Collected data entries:
........
(** X13. [Less] is the strict order of sizes on the indices in range: no
    index is less than itself, two indices are never less than each
    other, the relation is transitive, and two indices of which neither
    is less than the other hold disks of the same size. It panics
    exactly when an index is negative or not below the length. *)
Theorem Less_strict_weak_order (ds : DiskSlice) :
  (∀ i, notions.inRange ds i → Less ds i i = Returns false)
  ∧ (∀ i j, Less ds i j = Returns true → Less ds j i = Returns false)
  ∧ (∀ i j k, Less ds i j = Returns true → Less ds j k = Returns true →
       Less ds i k = Returns true)
  ∧ (∀ i j, Less ds i j = Returns false ∧ Less ds j i = Returns false
            ↔ notions.sameSize ds i j)
  ∧ (∀ i j, (∃ msg, Less ds i j = Panics msg)
            ↔ (i < 0 ∨ Z.of_nat (Len ds) ≤ i ∨ j < 0 ∨ Z.of_nat (Len ds) ≤ j)%Z)
  ∧ (∀ i j, notions.inRange ds i → notions.inRange ds j →
            ∃ b, Less ds i j = Returns b).
Proof.
  unfold Less, notions.sameSize.
  split; [| split; [| split; [| split; [| split]]]].
  - intros i Hi. apply index_inRange in Hi as [a ->].
    by rewrite Z.ltb_irrefl.
  - intros i j. destruct (index ds i) as [a|], (index ds j) as [b|]; try done.
    intros [= H%Z.ltb_lt]. f_equal. apply Z.ltb_ge. lia.
  - intros i j k.
    destruct (index ds i) as [a|], (index ds j) as [b|], (index ds k) as [c|];
      try done.
    intros [= H1%Z.ltb_lt] [= H2%Z.ltb_lt]. f_equal. apply Z.ltb_lt. lia.
  - intros i j. destruct (index ds i) as [a|], (index ds j) as [b|].
    + split.
      * intros [[= H1%Z.ltb_ge] [= H2%Z.ltb_ge]]. exists a, b.
        split; [done |]. split; [done | lia].
      * intros (a' & b' & [= <-] & [= <-] & Heq).
        split; f_equal; apply Z.ltb_ge; lia.
    + split; [by intros [? _] | by intros (? & ? & _ & ? & _)].
    + split; [by intros [? _] | by intros (? & ? & ? & _)].
    + split; [by intros [? _] | by intros (? & ? & ? & _)].
  - intros i j.
    pose proof (index_out_of_range ds i) as Hi.
    pose proof (index_out_of_range ds j) as Hj.
    destruct (index ds i) as [a|], (index ds j) as [b|].
    + split; [by intros [? ?] |]. intros Hout.
      assert (Some a = None ∨ Some b = None) as [? | ?]
        by (rewrite Hi, Hj; lia); done.
    + split; [intros _ | by eexists]. destruct Hj as [Hj _]. specialize (Hj eq_refl). lia.
    + split; [intros _ | by eexists]. destruct Hi as [Hi _]. specialize (Hi eq_refl). lia.
    + split; [intros _ | by eexists]. destruct Hi as [Hi _]. specialize (Hi eq_refl). lia.
  - intros i j [a ->]%index_inRange [b ->]%index_inRange. by eexists.
Qed.

(** X14. The rendering of a slice: [StringSlice] gives, place by place,
    the device name of each disk; [String] of the empty slice is empty,
    that of two slices in a row is their renderings with a blank between
    them, and splitting the rendering of a slice at the blanks gives the
    device names back when no name holds a blank. *)
Theorem String_rendering (ds : DiskSlice) :
  length (StringSlice ds) = Len ds
  ∧ (∀ (i : nat) k, ds !! i = Some k →
       StringSlice ds !! i = Some ("/dev/" +:+ Name k))
  ∧ String' [] = EmptyString
  ∧ (∀ ds2, ds ≠ [] → ds2 ≠ [] →
       String' (ds ++ ds2) = String' ds +:+ " " +:+ String' ds2)
  ∧ (ds ≠ [] → Forall (λ k, notions.without notions.space (Name k)) ds →
     gostrings.Split (String' ds) notions.space = StringSlice ds).
Proof.
  split; [apply length_map |].
  split; [by intros i k Hk; rewrite StringSlice_lookup, Hk |].
  split; [done |]. split.
  - intros ds2 H1 H2. unfold String', StringSlice. rewrite map_app.
    apply Join_app; by destruct ds, ds2.
  - intros Hne Hall. unfold String'.
    apply (Split_Join (StringSlice ds) notions.space).
    + by destruct ds.
    + unfold StringSlice. induction Hall as [|k ds Hk _ IH]; [done |].
      constructor; [by apply DeviceName_without_space |].
      destruct ds; [constructor | by apply IH].
Qed.

Lemma String_rendering_witness :
  gostrings.Split (String' [mkDisk "sda" 1; mkDisk "sdb" 2; mkDisk "sdc" 3])
    notions.space
  = ["/dev/sda"; "/dev/sdb"; "/dev/sdc"]%string.
Proof.
  refine (proj2 (proj2 (proj2 (proj2
    (String_rendering [mkDisk "sda" 1; mkDisk "sdb" 2; mkDisk "sdc" 3])))) _ _).
  - discriminate.
  - repeat constructor.
Defined.

End slice_properties.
........
The answer should consist of the lines from the first line of the entries through the line with "other, the relation", copied exactly.

COMPLETED TASK:
(** X13. [Less] is the strict order of sizes on the indices in range: no
    index is less than itself, two indices are never less than each
    other, the relation is transitive, and two indices of which neither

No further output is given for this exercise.